Material for this task =
(** A file's sink, opened on the first chunk. *)
Lemma opened_inv pid name m k s tr :
  expected s !! pid = Some m -> (fm_name m <> [] -> name = fm_name m) -> inv [] s tr ->
  inv [] (set_files (<[pid := k]> (sinks s)) (expected s) (written s ++ [name]) s)
      (tr ++ [Opened pid name]).
Proof.
  intros Hm Hname [[Hob Hq] He Hk Hx Hr Ha Ho]. destruct (Hx _ _ Hm) as [Hid Hc].
  constructor; cbn [fsm sinks expected pending set_files]; try done.
  - split; [apply obeys_snoc; [done|by exists m]|]. rewrite questions_app. cbn. lia.
  - intros q [k' [[<- _]|[_ Hq']]%lookup_insert_Some]; [exists name; set_solver|].
    destruct (Hk q ltac:(by exists k')) as [n Hn]. exists n. set_solver.
  - intros q m' Hm'. destruct (Hx q m' Hm'). split; [done|]. by apply consented_mono.
  - intros i Hi. destruct (Hr i Hi) as (t & p & Hin). exists t, p. set_solver.
  - rewrite questions_app. cbn in *. lia.
Qed.

Lemma stored_inv pid m data s tr :
  expected s !! pid = Some m -> is_Some (sinks s !! pid) -> inv [] s tr ->
  inv [] s (tr ++ [Stored pid data]).
Proof.
  intros Hm Hs [[Hob Hq] He Hk Hx Hr Ha Ho]. destruct (Hx _ _ Hm) as [Hid Hc].
  constructor; try done.
  - split; [apply obeys_snoc; [done|]|rewrite questions_app; cbn; lia].
    split; [by exists m|by apply Hk].
  - intros q Hq'. destruct (Hk q Hq') as [n Hn]. exists n. set_solver.
  - intros q m' Hm'. destruct (Hx q m' Hm'). split; [done|]. by apply consented_mono.
  - intros i Hi. destruct (Hr i Hi) as (t & p & Hin). exists t, p. set_solver.
  - rewrite questions_app. cbn in *. lia.
Qed.

(** [s] is about to write to the sink of [pid], which was announced as [m]. *)
Definition inv_open (pid : Z) (m : FileMetadata) (s : Session) (tr : list Obs) : Prop :=
  inv [] s tr /\ expected s !! pid = Some m /\ is_Some (sinks s !! pid).
(** The receiver's loop, on what is left of a file. *)
Lemma rounds_receive slow pname h m n rest cs off bs sc g ws sc' g' s c :
  chunked off cs bs -> sendable h (off + len bs) -> 0 <= off ->
  encrypt_all (file_frames h cs (off + len bs)) sc g = (Ok ws, sc', g') ->
  Forall (fun w => len w < MAX_FRAME) ws ->
  holds (input c) (mjoin (Framing.encode <$> ws) ++ rest) -> ready h m n off sc s c ->
  exists s' l c',
    Connection.rounds_of (S (length cs)) slow pname s c = (Connection.Running s', c') /\
    trace (link c') = trace (link c) ++ l /\ stored (ph_id h) l = bs /\
    closed (ph_id h) s' /\ holds (input c') rest.
Proof using All.
  remember (off + len bs) as size eqn:Hsize. unfold file_frames.
  revert off bs Hsize sc g ws s c. induction cs as [|[o d] cs IH];
    intros off bs Hsize sc g ws s c Hch Hsb Ho He Hws Hin Hr;
    cbn [chunked fmap list_fmap app encrypt_all] in *;
    destruct (Channel.encrypt _ sc g) as [[[w|e] sc1] g1] eqn:Hew; try done.
  - injection He as <- <- <-. inversion Hws as [|? ? Hw _]; subst.
    change (mjoin (Framing.encode <$> [w])) with (Framing.encode w ++ []) in Hin.
    rewrite app_nil_r in Hin. rewrite len_nil, Z.add_0_r in *.
    destruct (round_receives slow pname h m n off [] true off _ _ _ _ _ _ _ _ Hsb Ho
      ltac:(rewrite len_nil; lia) ltac:(done) Hew Hw Hin Hr) as (s' & l & c' & Hit & Ht & Hl & Hi & Hs').
    exists s', l, c'. cbn [length Connection.rounds_of]. by rewrite Hit.
  - destruct Hch as (-> & Hd & _ & bs' & -> & Hch).
    destruct (encrypt_all _ sc1 g1) as [[[ws'|e] sc2] g2] eqn:Hes; cbn [map_ok] in He; [|done].
    injection He as <- <- <-. inversion Hws as [|? ? Hw Hws']; subst.
    pose proof (len_nonneg bs'). rewrite len_app in *.
    change (mjoin (Framing.encode <$> w :: ws'))
      with (Framing.encode w ++ mjoin (Framing.encode <$> ws')) in Hin.
    rewrite <- app_assoc in Hin.
    destruct (round_receives slow pname h m n off d false (off + (len d + len bs')) _ _ _ _ _ _ _ _
      Hsb Ho ltac:(lia) ltac:(lia) Hew Hw Hin Hr) as (s1 & l1 & c1 & Hit & Ht & Hl & Hi & Hs1).
    destruct (IH (off + len d) bs' ltac:(lia) _ _ _ _ _ Hch Hsb ltac:(lia) Hes Hws' Hi Hs1)
      as (s2 & l2 & c2 & Hit2 & Ht2 & Hl2 & Hs2 & Hi2).
    exists s2, (l1 ++ l2), c2. cbn [length Connection.rounds_of] in *. rewrite Hit.
    split_and!; [done| | |done|done].
    + by rewrite Ht2, Ht, app_assoc.
    + by rewrite stored_app, Hl, Hl2.
Qed.
Definition spawn (pc : Pc) (s : Sys) : Sys := mkSys (st s) (now s) (threads s ++ [pc]) (hist s).

Definition step (l : Label) (s : Sys) : option Sys :=
  match l with
  | Begin needs => Some (spawn (Load needs) s)
  | Finish id => Some (spawn (Finishing FCurrent id) s)
  | Await id => Some (spawn (Awaiting id) s)
  | Arm => Some (spawn ArmLook s)
  | Step i =>
      let^ pc := threads s !! i in
      let^ (pc, st') := advance (now s) pc (st s) in
      Some (mkSys st' (now s) (<[i := pc]> (threads s))
              (hist s ++ slot_event (current (st s)) (current st')))
  | Expire i =>
      let^ pc := threads s !! i in
      let^ pc := expire pc in
      Some (mkSys (st s) (now s) (<[i := pc]> (threads s)) (hist s))
  | Do o =>
      Some (mkSys (apply (now s) o (st s)) (now s) (threads s)
              (hist s ++ match o with Answer id b => [Said id b] | _ => [] end))
  | Tick d => if 0 <=? d then Some (mkSys (st s) (now s + d) (threads s) (hist s)) else None
  end.

Fixpoint run (ls : list Label) (s : Sys) : option Sys :=
  match ls with
  | [] => Some s
  | l :: ls => let^ s := step l s in run ls s
  end.

(** A thread that no other thread interrupts. *)
Fixpoint alone (fuel : nat) (now : Z) (pc : Pc) (s : @St Sock File Group) : Pc * St :=
  match fuel with
  | O => (pc, s)
  | S fuel => match advance now pc s with Some (pc, s) => alone fuel now pc s | None => (pc, s) end
  end.

End Threads.
End Threads.

(** ** Lemmas *)

(** *** The history of the slot *)

Definition claims (h : list Ev) : list Z :=
  omap (fun e => match e with Claimed id => Some id | _ => None end) h.

(** Who holds the slot after [h], if claims and releases alternate as they should: a claim only
    of a free slot, a release only by its holder. *)
Fixpoint holder (h : list Ev) (c : Z) : option Z :=
  match h with
  | [] => Some c
  | Claimed id :: h => if (c =? 0) && (0 <? id) then holder h id else None
  | Released id :: h => if (c =? id) && negb (c =? 0) then holder h 0 else None
  | Said _ _ :: h => holder h c
  end.

Lemma holder_app h k c : holder (h ++ k) c = let^ c := holder h c in holder k c.
Proof.
  revert c. induction h as [|[id|id|id b] h IH]; intros c; cbn [holder app]; [done| | |done];
    by destruct (_ && _).
Qed.

Lemma claims_app h k : claims (h ++ k) = claims h ++ claims k.
Proof. apply omap_app. Qed.

Section Invariant.
Context {Sock File Group : Type}.
Import Threads.

Definition ticket (pc : Pc) : option Z := match pc with Claim _ id => Some id | _ => None end.
Definition won (pc : Pc) : option Z :=
  match pc with
  | SetNeeds _ id | SetAirdrop id | SetClock id => Some id
  | Began r => r
  | _ => None
  end.
(** The id a thread was given, claimed or not. *)
Definition owns (pc : Pc) : option Z := match ticket pc with Some id => Some id | None => won pc end.
(* ===== verification/PlistRound.v ===== *)
(** * Property lists, there and back

    The writer of [Plist] numbers the objects of a tree and writes them behind one another;
    the reader follows the numbers through the offset table.  What is written reads back as
    the tree it was written from. *)

From S2P Require Import Prelude Utf8 Utf16 Plist.
#[local] Open Scope rust_scope.

(** ** Values *)

Section ValueInd.
Context (Q : Value -> Prop).
Context (HStr : forall s, Q (VStr s)) (HData : forall d, Q (VData d)) (HBool : forall b, Q (VBool b)).
Context (HArray : forall l, Forall Q l -> Q (VArray l)).
Context (HDict : forall l, Forall (fun kv => Q kv.2) l -> Q (VDict l)).

Fixpoint value_ind (v : Value) : Q v :=
  match v with
  | VStr s => HStr s
  | VData d => HData d
  | VBool b => HBool b
  | VArray l => HArray l ((fix go l : Forall Q l := match l with
                           | [] => Forall_nil_2 _
                           | v :: l => Forall_cons_2 _ _ _ (value_ind v) (go l) end) l)
  | VDict l => HDict l ((fix go l : Forall (fun kv => Q kv.2) l := match l with
                         | [] => Forall_nil_2 _
                         | kv :: l => Forall_cons_2 _ kv _
                             (match kv return Q kv.2 with (_, v) => value_ind v end) (go l) end) l)
  end.
End ValueInd.

(** What a reader makes of a value. *)
Fixpoint val_of (v : Value) : Val :=
  match v with
  | VStr s => Str s
  | VData d => Data d
  | VBool b => Bool b
  | VArray l => Array (val_of <$> l)
  | VDict l => Dict ((fun kv => match kv with (k, v) => (k, val_of v) end) <$> l)
  end.

(** Every [String] in it is one. *)
Fixpoint wf_value (v : Value) : Prop :=
  match v with
  | VStr s => valid s = true
  | VData _ | VBool _ => True
  | VArray l => foldr (fun v P => wf_value v /\ P) True l
  | VDict l => foldr (fun kv P => match kv with (k, v) => valid k = true /\ wf_value v /\ P end) True l
  end.

Lemma wf_array l : wf_value (VArray l) <-> Forall wf_value l.
Proof. cbn. induction l as [|v l IH]; cbn; [done|]. by rewrite Forall_cons, IH. Qed.

Lemma wf_dict l : wf_value (VDict l) <-> Forall (fun kv => valid kv.1 = true /\ wf_value kv.2) l.
Proof. cbn. induction l as [|[k v] l IH]; cbn; [done|]. rewrite Forall_cons, IH. naive_solver. Qed.

Definition objects (v : Value) : Z := objects_of (val_of v).

Lemma sum_of_map {A B} (f : A -> B) n l : sum_of n (f <$> l) = sum_of (fun a => n (f a)) l.
Proof. unfold sum_of. induction l as [|a l IH]; [done|]. cbn. by rewrite <- IH. Qed.

Lemma sum_of_ext {A} (f g : A -> Z) l : (forall a, f a = g a) -> sum_of f l = sum_of g l.
Proof. intros Hfg. unfold sum_of. induction l as [|a l IH]; [done|]. cbn. by rewrite Hfg, IH. Qed.

Lemma objects_array l : objects (VArray l) = 1 + sum_of objects l.
Proof.
  unfold objects. cbn [val_of]. change (objects_of (Array ?l)) with (1 + sum_of objects_of l).
  by rewrite sum_of_map.
Qed.

Lemma objects_dict l : objects (VDict l) = 1 + sum_of (fun kv => 1 + objects kv.2) l.
Proof.
  unfold objects. cbn [val_of]. rewrite dict_objects, sum_of_map. f_equal.
  by apply sum_of_ext; intros [k v].
Qed.

Definition value_bytes (v : Value) : Z := leaf_bytes (val_of v).

Lemma bytes_array l : value_bytes (VArray l) = sum_of value_bytes l.
Proof.
  change (value_bytes (VArray l)) with (sum_of leaf_bytes (val_of <$> l)).
  by rewrite sum_of_map.
Qed.

Lemma sum_of_plus {A} (f g : A -> Z) l : sum_of (fun a => f a + g a) l = sum_of f l + sum_of g l.
Proof. unfold sum_of. induction l as [|a l IH]; [done|]. cbn. rewrite IH. lia. Qed.

Lemma bytes_dict l : value_bytes (VDict l) = sum_of (fun kv => len kv.1 + value_bytes kv.2) l.
Proof.
  unfold value_bytes at 1. cbn [val_of]. rewrite dict_bytes, sum_of_map.
  by apply sum_of_ext; intros [k v].
Qed.

(** ** The numbering *)

Inductive represents (ns : list Node) : Z -> Value -> Prop :=
| rep_bool i b : get ns i = Some (NBool b) -> represents ns i (VBool b)
| rep_str i s : get ns i = Some (NStr s) -> represents ns i (VStr s)
| rep_data i d : get ns i = Some (NData d) -> represents ns i (VData d)
| rep_array i kids items :
    get ns i = Some (NArray kids) -> Forall2 (represents ns) kids items ->
    represents ns i (VArray items)
| rep_dict i keys values entries :
    get ns i = Some (NDict keys values) ->
    Forall2 (fun k kv => get ns k = Some (NStr (kv.1 : list byte))) keys entries ->
    Forall2 (fun j kv => represents ns j kv.2) values entries ->
    represents ns i (VDict entries).

Definition node_bytes (n : Node) : Z :=
  match n with NStr s => len s | NData d => len d | _ => 0 end.

(** [f] appends [size x] nodes with [bytes x] bytes of text and data, the first of which
    stands for [x] in the sense of [R], wherever the list of nodes has got to. *)
Definition lays {A} (f : A -> list Node -> Z * list Node) (R : list Node -> Z -> A -> Prop)
    (size bytes : A -> Z) (x : A) : Prop :=
  forall n, exists k, len k = size x /\ sum_of node_bytes k = bytes x /\
    (forall out, len out = n -> f x out = (n, out ++ k)) /\
    (forall out l, len out = n -> R (out ++ k ++ l) n x).

Lemma sum_of_app {A} (f : A -> Z) l k : sum_of f (l ++ k) = sum_of f l + sum_of f k.
Proof. unfold sum_of. induction l as [|a l IH]; [done|]. cbn. rewrite IH. lia. Qed.

Lemma traverse_lays {A} f R (size bytes : A -> Z) l :
  Forall (lays f R size bytes) l ->
  forall n, exists ks k, len k = sum_of size l /\ sum_of node_bytes k = sum_of bytes l /\
    (forall out, len out = n -> traverse f l out = (ks, out ++ k)) /\
    (forall out l', len out = n -> Forall2 (R (out ++ k ++ l')) ks l).
Proof.
  induction 1 as [|x l Hx _ IH]; intros n.
  - exists [], []. split_and!; [done|done|intros out _; by rewrite app_nil_r|constructor].
  - destruct (Hx n) as (k & Hk & Hb & Hf & HR).
    destruct (IH (n + len k)) as (ks & k' & Hk' & Hb' & Hf' & HR').
    exists (n :: ks), (k ++ k'). split_and!.
    + rewrite len_app, Hk, Hk'. done.
    + rewrite sum_of_app, Hb, Hb'. done.
    + intros out Ho. cbn. rewrite Hf by done. rewrite Hf' by (rewrite len_app; lia).
      by rewrite <- app_assoc.
    + intros out l' Ho. constructor.
      * rewrite <- (app_assoc k). by apply HR.
      * rewrite <- (app_assoc k), (app_assoc out). apply HR'. rewrite len_app. lia.
Qed.
(* ===== verification/Framed.v ===== *)
(** * Apple's block framing of an upload ([sharingd/src/framed.rs])

    An upload is a sequence of blocks, each a 32-bit header (the top bit says stored, the rest
    is a length) and its data, raw or deflated.  The zlib library is a parameter. *)

From S2P Require Import Prelude.
#[local] Open Scope rust_scope.

Definition MAX_BLOCK : Z := 8 * 1024 * 1024.
Definition STORED : Z := 0x80000000.
Definition LEN_MASK : Z := 0x7FFFFFFF.
Definition BLOCK : Z := 128 * 1024.

Inductive IoError : Type := InvalidData | OsError.

(** What the calls of a source's [read] return, in order; after the last it has ended. *)
Inductive Read : Type :=
| Data (b : list byte)
| Interrupted
| Failed.

(** [flate2]: [ZlibDecoder::read_to_end] and [ZlibEncoder], and what they promise. *)
Class Zlib : Type := {
  inflate : list byte -> option (list byte);
  deflate : list byte -> option (list byte)
}.

Class ZlibLaws `{Zlib} : Prop := {
  deflate_some : forall b, exists z, deflate b = Some z;
  inflate_deflate : forall b z, deflate b = Some z -> inflate z = Some b;
  deflate_nonempty : forall b z, deflate b = Some z -> z <> [];
  (** [compressBound]: a block grows by at most a five-thousandth and a few bytes. *)
  deflate_bound : forall b z, deflate b = Some z -> len z <= len b + len b / 5000 + 64
}.

(** ** Reading *)

(** The loop of [read_full]; [got] has been read. *)
Fixpoint read_full (cap : Z) (got : list byte) (r : list Read)
    : result (list byte) IoError * list Read :=
  if cap <=? len got then (Ok got, r)
  else
    match r with
    | [] => (Ok got, [])
    | Failed :: r => (Err OsError, r)
    | Interrupted :: r => read_full cap got r
    | Data b :: r =>
        if is_empty b then (Ok got, r)
        else
          let room := cap - len got in
          if len b <=? room then read_full cap (got ++ b) r
          else (Ok (got ++ take (Z.to_nat room) b), Data (drop (Z.to_nat room) b) :: r)
    end.

Module FramedReader.

Record t : Type := mk {
  inner : list Read;
  buf : list byte;
  pos : Z;
  ended : bool
}.

Definition new (inner : list Read) : t := mk inner [] 0 false.

Definition next_block `{Zlib} (f : t) : result bool IoError * t :=
  let (hdr, inner) := read_full 4 [] (inner f) in
  let f := mk inner (buf f) (pos f) (ended f) in
  match hdr with
  | Err e => (Err e, f)
  | Ok hdr =>
      if negb (len hdr =? 4) then (Ok false, f)
      else
        let hdr := from_be_bytes hdr in
        let stored := negb (Z.land hdr STORED =? 0) in
        let n := Z.land hdr LEN_MASK in
        if n =? 0 then (Ok false, f)
        else if MAX_BLOCK <? n then (Err InvalidData, f)
        else
          let (block, inner) := read_full n [] inner in
          let f := mk inner (buf f) (pos f) (ended f) in
          match block with
          | Err e => (Err e, f)
          | Ok block =>
              if negb (len block =? n) then (Ok false, f)
              else
                match (if stored then Some block else inflate block) with
                | None => (Err OsError, f)
                | Some out => (Ok true, mk inner out 0 (ended f))
                end
          end
  end.

(** [while self.pos >= self.buf.len()]: every round but the last takes a block off the
    source. *)
Fixpoint refill `{Zlib} (fuel : nat) (f : t) : result bool IoError * t :=
  if pos f <? len (buf f) then (Ok true, f)
  else if ended f then (Ok false, f)
  else
    match fuel with
    | O => (Err OsError, f)
    | S fuel =>
        match next_block f with
        | (Err e, f) => (Err e, f)
        | (Ok false, f) => (Ok false, mk (inner f) (buf f) (pos f) true)
        | (Ok true, f) => refill fuel f
        end
    end.

(** The bytes a source can still give. *)
Definition source_len (r : list Read) : nat :=
  foldr (fun x n => match x with Data b => length b + n | _ => n end)%nat 0%nat r.

Definition read `{Zlib} (cap : Z) (f : t) : result (list byte) IoError * t :=
  match refill (S (source_len (inner f))) f with
  | (Err e, f) => (Err e, f)
  | (Ok false, f) => (Ok [], f)
  | (Ok true, f) =>
      let n := Z.min (len (buf f) - pos f) cap in
      (Ok (sub_range (buf f) (pos f) (pos f + n)), mk (inner f) (buf f) (pos f + n) (ended f))
  end.

End FramedReader.

(** ** Writing *)

Module FramedWriter.
Section Writer.

(** The writer below: [write_all] and [flush]. *)
Context {W : Type} (write_all : list byte -> W -> bool * W) (flush_inner : W -> bool * W).

Record t : Type := mk { inner : W; buf : list byte }.

Definition new (inner : W) : t := mk inner [].

Definition emit `{Zlib} (f : t) : result unit IoError * t :=
  if is_empty (buf f) then (Ok tt, f)
  else
    match deflate (buf f) with
    | None => (Err OsError, f)
    | Some block =>
        if LEN_MASK <? len block then (Err InvalidData, f)
        else
          match write_all (to_be_bytes 4 (as_u32 (len block))) (inner f) with
          | (false, w) => (Err OsError, mk w (buf f))
          | (true, w) =>
              match write_all block w with
              | (false, w) => (Err OsError, mk w (buf f))
              | (true, w) => (Ok tt, mk w [])
              end
          end
    end.

(** [while !rest.is_empty()]: a round takes a byte at least. *)
Fixpoint write_loop `{Zlib} (fuel : nat) (rest : list byte) (f : t) : result unit IoError * t :=
  if is_empty rest then (Ok tt, f)
  else
    match fuel with
    | O => (Err OsError, f)
    | S fuel =>
        let take_ := Z.to_nat (Z.min (BLOCK - len (buf f)) (len rest)) in
        let f := mk (inner f) (buf f ++ take take_ rest) in
        let rest := drop take_ rest in
        if len (buf f) =? BLOCK then
          match emit f with
          | (Err e, f) => (Err e, f)
          | (Ok _, f) => write_loop fuel rest f
          end
        else write_loop fuel rest f
    end.

Definition write `{Zlib} (data : list byte) (f : t) : result Z IoError * t :=
  let (r, f) := write_loop (length data) data f in (map_ok (fun _ => len data) r, f).

Definition flush (f : t) : bool * t := let (b, w) := flush_inner (inner f) in (b, mk w (buf f)).

Definition finish `{Zlib} (f : t) : result W IoError :=
  match emit f with
  | (Err e, _) => Err e
  | (Ok _, f) =>
      match flush_inner (inner f) with
      | (true, w) => Ok w
      | (false, _) => Err OsError
      end
  end.

End Writer.
End FramedWriter.

(** ** Lemmas *)

(** *** Sources *)

(** A source that works, and what it gives. *)
Fixpoint gives (r : list Read) (bs : list byte) : Prop :=
  match r with
  | [] => bs = []
  | Data b :: r => b <> [] /\ exists rest, bs = b ++ rest /\ gives r rest
  | Interrupted :: r => gives r bs
  | Failed :: _ => False
  end.

Lemma read_full_spec cap got r bs :
  gives r bs -> len got <= cap ->
  exists r', read_full cap got r = (Ok (got ++ take (Z.to_nat (cap - len got)) bs), r') /\
    gives r' (drop (Z.to_nat (cap - len got)) bs).
Proof.
  revert got bs. induction r as [|[b| |] r IH]; intros got bs; cbn [gives read_full].
  - intros -> Hg. rewrite take_nil, drop_nil, app_nil_r. exists []. by destruct (_ <=? _).
  - intros (Hb & rest & -> & Hr) Hg. destruct (Z.leb_spec cap (len got)).
    { exists (Data b :: r). replace (cap - len got) with 0 by lia.
      rewrite app_nil_r. split; [done|]. by split; [|exists rest]. }
    destruct (is_empty b) eqn:He; [by destruct b|].
    destruct (Z.leb_spec (len b) (cap - len got)).
    + destruct (IH (got ++ b) rest Hr ltac:(rewrite len_app; lia)) as (r' & -> & Hr').
      exists r'. rewrite take_len_app, drop_len_app, len_app, !Z.sub_add_distr, <- app_assoc in * by lia.
      done.
    + eexists. rewrite !len_nat in *. rewrite take_app_le, drop_app_le by lia. split; [done|].
      cbn [gives]. split; [|by exists rest].
      intros Hd%(f_equal length). rewrite length_drop in Hd. cbn in Hd. lia.
  - intros Hr Hg. destruct (Z.leb_spec cap (len got)).
    { exists (Interrupted :: r). replace (cap - len got) with 0 by lia. by rewrite app_nil_r. }
    by apply IH.
  - done.
Qed.
Lemma extract_loop_spec denied a fs new names :
  Forall header_ok a -> added fs new -> names = leaf_of <$> new.*1 ->
  unpacked fs (extract_loop denied a (add_all new fs) (sizes new) (len new) names).
Proof.
  intros Ha. revert new names. induction Ha as [|m a Hm _ IH]; intros new names Had Hnames; cbn [extract_loop].
  { exists new. split_and!; [done|done|]. by intros ns [= <-]. }
  assert (Hsame : forall e, unpacked fs (Err e, add_all new fs)) by (by intros; apply unpacked_err).
  destruct m as [m|]; [|by apply Hsame]. destruct Hm as [Hv Hsz].
  destruct (safe_leaf (m_name m)) as [leaf|] eqn:Hl.
  2:{ destruct (m_finish_fails m); [by apply Hsame|by apply IH]. }
  apply safe_leaf_good in Hl; [|done].
  destruct (_ || (m_size m =? 0)); [destruct (m_finish_fails m); [by apply Hsame|by apply IH]|].
  destruct (Z.ltb_spec MAX_MEMBERS (len new + 1)); [by apply Hsame|].
  destruct (Z.ltb_spec (Z.max 0 (MAX_EXTRACTED_BYTES - sizes new)) (m_size m)); [by apply Hsame|].
  set (dest := non_clobbering _ _ _).
  destruct (non_clobbering_good (fun p => bool_decide (is_Some (add_all new fs !! p))) INBOX leaf Hl)
    as (l & Hdest & Hg). fold dest in Hdest.
  case_bool_decide as Hex; [by apply Hsame|]. cbn [orb].
  destruct (denied dest); [by apply Hsame|].
  assert (Hnone : add_all new fs !! dest = None).
  { destruct (add_all new fs !! dest) eqn:Hd; [|done]. exfalso. apply Hex. by eexists. }
  unfold copied. set (data := take _ _). pose proof (ad_sizes _ _ Had).
  assert (Hdata : len data <= m_size m) by (unfold data; rewrite len_take; lia).
  assert (Hnew : added fs (new ++ [(dest, data)])).
  { eapply added_snoc; try done. lia. }
  destruct (_ && _).
  { rewrite <- add_all_snoc. by apply unpacked_err. }
  destruct (negb _).
  { rewrite delete_insert_id by done. by apply Hsame. }
  destruct (m_finish_fails m).
  { rewrite <- add_all_snoc. by apply unpacked_err. }
  specialize (IH (new ++ [(dest, data)]) (names ++ [leaf_of dest]) Hnew).
  rewrite add_all_snoc, sizes_snoc, len_app in IH. change (len [(dest, data)]) with 1 in IH.
  apply IH. rewrite Hnames, !fmap_app. done.
Qed.

(** *** Files that are stored under their own names *)

Lemma disambiguate_free fuel ex dir stem ext candidate n :
  ex candidate = false -> disambiguate fuel ex dir stem ext candidate n = candidate.
Proof. intros He. destruct fuel as [|fuel]; [done|]. cbn [disambiguate]. by rewrite He. Qed.

Lemma non_clobbering_free ex dir leaf : ex (path_in dir leaf) = false -> non_clobbering ex dir leaf = path_in dir leaf.
Proof. intros He. unfold non_clobbering. destruct (stem_ext leaf). by apply disambiguate_free. Qed.

Lemma last_part_none p s : Forall (fun b => p b = false) s -> last_part p s = s.
Proof.
  induction 1 as [|b s Hb Hs _]; [done|]. cbn [last_part]. rewrite Hb.
  replace (existsb p s) with false; [done|]. symmetry. induction Hs as [|c s Hc _ IH]; [done|]. cbn. by rewrite Hc, IH.
Qed.

Lemma last_part_app p a x b : p x = true -> last_part p (a ++ x :: b) = last_part p (x :: b).
Proof.
  intros Hx. induction a as [|c a IH]; [done|]. cbn [app]. cbn [last_part].
  replace (existsb p (a ++ x :: b)) with true; [exact IH|]. symmetry. apply existsb_exists.
  exists x. split; [|done]. apply in_or_app. right. by left.
Qed.

Lemma last_part_sep p x b : p x = true -> Forall (fun c => p c = false) b -> last_part p (x :: b) = b.
Proof.
  intros Hx Hb. cbn [last_part]. rewrite Hx. replace (existsb p b) with false; [done|].
  symmetry. induction Hb as [|c b Hc _ IH]; [done|]. cbn. by rewrite Hc, IH.
Qed.

(** A name that unpacking keeps: [./name] in the archive is [name] in the directory. *)
Record storable (n : list byte) : Prop := mkStorable {
  sb_safe : safe_leaf (str "./" ++ n) = Some n;
  sb_shown : starts_with n (str "._") = false;
  sb_leaf : Forall (fun b => slash b = false) n
}.

Lemma leaf_of_path dir n : Forall (fun b => slash b = false) n -> leaf_of (path_in dir n) = n.
Proof.
  intros Hn. unfold leaf_of, path_in. change (str "/" ++ n) with (to_u8 47 :: n).
  rewrite last_part_app by done. by apply last_part_sep.
Qed.

(** The member an archive has for a file. *)
Definition member_of (f : list byte * list byte) : option Member :=
  Some (mkMember (str "./" ++ f.1) (len f.2) false f.2 false false).
Definition placed (f : list byte * list byte) : list byte * list byte := (path_in INBOX f.1, f.2).

Definition new_file (denied : list byte -> bool) (fs : Fs) (f : list byte * list byte) : Prop :=
  storable f.1 /\ f.2 <> [] /\ denied (path_in INBOX f.1) = false /\ fs !! path_in INBOX f.1 = None.

Lemma path_in_inj dir a b : path_in dir a = path_in dir b -> a = b.
Proof. unfold path_in. by intros ?%app_inv_head%app_inv_head. Qed.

Your assignment =
Gather every line from the listing above in which "unit" appears, and copy those lines.

Task response =
Definition emit `{Zlib} (f : t) : result unit IoError * t :=
Fixpoint write_loop `{Zlib} (fuel : nat) (rest : list byte) (f : t) : result unit IoError * t :=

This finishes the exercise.